Learning How To Live From The Dying: Part I


A few months ago I learned that my dog Billy has skin cancer.  To pay for the cost of his care I decided to go back to work.  Since I had long experience as a hospice volunteer in several states I decided take a job as an in-home hospice caregiver. 

My first assignment was to give care to and 89-year-old woman who I will call her Molly.  Her regular caregiver was on vacation for a couple of weeks so I was filling in.  She has  a rare form of  Parkinson’s disease that has attacked her  throat and her ability to speak.  Her husband Harry who is 82 is her primary caregiver.  He is a difficult man who is very critical but is attentive to his wife’s care.  Molly also has a daughter who lives in a distant state.  She is very angry at and suspicious of Harry and the two of them can’t get along. Neither the husband nor the daughter are able to express much affection to Molly.

Each day when I arrived Harry would have already given Molly her breakfast and I would try to get her up for the day.  She didn’t have much to look forward to since she would spend most of the day in front of the television watching reruns of Bonanza and Matlock.  So I looked for things that would make her the day more interesting.  First, after getting her dressed I would take her for a walk in the streets outside her home.  We would stop and look at flowers or an interesting bird or even a new car.  While I pushed her wheelchair I would recount tales of my life especially foreign travels and tell her about the people and funny or unusual experiences.  Sometimes she would try to talk with me but she could only manage a hissing sound.  At first I found it difficult to talk about myself but I realized that it was comforting for her to hear these stories and it built a connection between us.

One day I decided to take her out to a local restaurant that offers a free slice of pie on Wednesdays.  It was a difficult a project to get Molly into my car with her wheelchair but she was happy to get out of the house. Molly had a piece of strawberry rhubarb pie with ice cream and a cup of coffee.  It took over an hour for her to eat it and she ate every bite. When she had finished and I started to get her ready to go to the car she looked at me and smiled and said the only word she ever spoke to me, she said “good.” 

An unfortunate incident occurred  her husband put her in her wheelchair in the yard to get some sun.  Somehow she fell over into a cactus plant. She went to the emergency room for treatment as she had reacted to the poison in the plant.  A few days later I was filling in for her regular care giver and took her to a new doctor to look at her throat.  While we were in the waiting room I asked her how she was and if the cactus wounds were painful.  She shook her head and held out her arm to show me the large bumps that were a reaction to the cactus.  Impulsively I kissed the spot and told her that it would make it well.  She laughed!  Never before had I seen her laugh or have any instinct to mirth so we laughed together.

What I learned while caring for Molly is how important it is to find moments of joy in the life of those who have lost so much.  Neither her husband nor her daughter were capable of giving her much affection so I would lavish hugs and kisses on her, telling her she looked pretty after I had combed her hair and she had put on lipstick.  How much she needed the affirmation and how good it felt to give it to her.

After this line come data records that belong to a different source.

(** * mongoengine/reconnect_proxy.py: the reconnecting proxy and its retry loop

    A shallow embedding of [src/mongoengine/reconnect_proxy.py] (Python 3
    semantics: the classes are new-style and [__bool__] is the truth hook).

    The wrapped pymongo objects are opaque: they are reached through the
    interface [Client] only.  Python code with effects is written in the
    monad [M], which threads a [World] (the state of the client library, the
    trace of observable events and the allocator of object identities) and
    carries raised exceptions. *)

From Stdlib Require Import ZArith String List Lia.
From stdpp Require Import base strings gmap pretty list.

Open Scope Z_scope.

(** ** Exceptions and results *)

(** An exception instance: the names of its class and of the bases of that
    class (its method resolution order), and its message. *)
Record PyExc := { exc_mro : list string; exc_msg : string }.

(** [isinstance(e, cls)], the test an [except cls:] clause performs: it also
    accepts the subclasses of [cls]. *)
Definition isinstance (e : PyExc) (cls : string) : bool :=
  bool_decide (cls ∈ exc_mro e).

(** [pymongo.errors.AutoReconnect] *)
Definition AutoReconnect : string := "pymongo.errors.AutoReconnect".

Definition NameError (name : string) : PyExc :=
  {| exc_mro := ["NameError"; "Exception"; "BaseException"; "object"];
     exc_msg := "name '" +:+ name +:+ "' is not defined" |}.

Definition AttributeError (cls name : string) : PyExc :=
  {| exc_mro := ["AttributeError"; "Exception"; "BaseException"; "object"];
     exc_msg := "'" +:+ cls +:+ "' object has no attribute '" +:+ name +:+ "'" |}.

Definition TypeError (msg : string) : PyExc :=
  {| exc_mro := ["TypeError"; "Exception"; "BaseException"; "object"];
     exc_msg := msg |}.

(** The outcome of a Python call: a returned value or a raised exception. *)
Inductive Res (A : Type) : Type :=
| Return (a : A)
| Raise (e : PyExc).
Arguments Return {A} a.
Arguments Raise {A} e.

(** The outcome is an [AutoReconnect] error (or one of a subclass). *)
Definition transient {A} (r : Res A) : bool :=
  match r with
  | Return _ => false
  | Raise e => isinstance e AutoReconnect
  end.

(** ** The wrapped client library *)

(** What the module consumes from pymongo.  [St] is the state of the client
    library and of the server behind it; every operation on a client object
    may change it and may raise. *)
Class Client := {
  St : Type;
  Obj : Type;
  Args : Type;
  Key : Type;
  (** [getattr(o, name)] *)
  py_getattr : Obj → string → St → Res Obj * St;
  (** [o[key]] *)
  py_getitem : Obj → Key → St → Res Obj * St;
  (** [o(args)], with the positional and keyword arguments *)
  py_invoke : Obj → Args → St → Res Obj * St;
  (** [hasattr(o, '__call__')] *)
  py_callable : Obj → bool;
  (** [bool(o)] *)
  py_bool : Obj → St → Res bool * St;
  (** [dir(o)] *)
  py_dir : Obj → St → Res (list string) * St;
  (** [o.__str__()] *)
  py_str : Obj → St → Res string * St;
  (** [o.__repr__()] *)
  py_repr : Obj → St → Res string * St;
  (** The namespaces of [pymongo.collection.Collection], of
      [pymongo.Connection] and of the module [pymongo]: [dir] lists the keys
      and [getattr] reads them. *)
  pymongo_collection_Collection : gmap string Obj;
  pymongo_Connection : gmap string Obj;
  pymongo : gmap string Obj;
}.

(** ** Observable events and the world *)

Inductive Event :=
| EvInvoke                  (** a client object was invoked *)
| EvWarning (msg : string)  (** [logger.warning(msg)] *)
| EvSleep (secs : Z).       (** [time.sleep(secs)] *)

Record World `{Client} := {
  client : St;
  trace : list Event;
  next_id : nat;
}.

The funny thing is that being able to help her helped my soul heal.  Being old and without family means that I rarely find moments in the normal course of my life when I am able to help someone.  What a joy it is to do so.

Because Molly and Harry aren’t believers the most important thing I could do was to pray for them and I still do.  I ask you to pray for them as well.

3 thoughts on “Learning How To Live From The Dying: Part I

  1. Michelle, I presummed to liberty of linking this very fine post to my facebook account, with the following comments:

    Today, I would like to introduce to you a dear, wise and gracious lady named Michelle. She and I have traded observations and thoughts over the last few years, and I have come to deeply respect her thoughts, shared so fruitfully because they are born from her own pain and struggles, about which she is very transparent. I am reminded of the disciples of Jesus, who, on encountering Him after the resurrection, accepted the truth by seeing the wounds in his hands, feet and side. Likewise, Michelle shares much truth, by revealing her own wounds.

    In her latest blog post, she shares some of her experience working with an elderly hospice patient.

    It drew my attention for its wisdom and compassion, but also as a remembrance of some of the best qualities of my former wife, Stephanie S. Sawyer who at times did very similar work

    Here is an excerpt:

    “What I learned while caring for Molly is how important it is to find moments of joy in the life of those who have lost so much. …’

    ‘The funny thing is that being able to help her helped my soul heal. Being old and without family means that I rarely find moments in the normal course of my life when I am able to help someone. What a joy it is to do so.”

    I recommend that you read it all.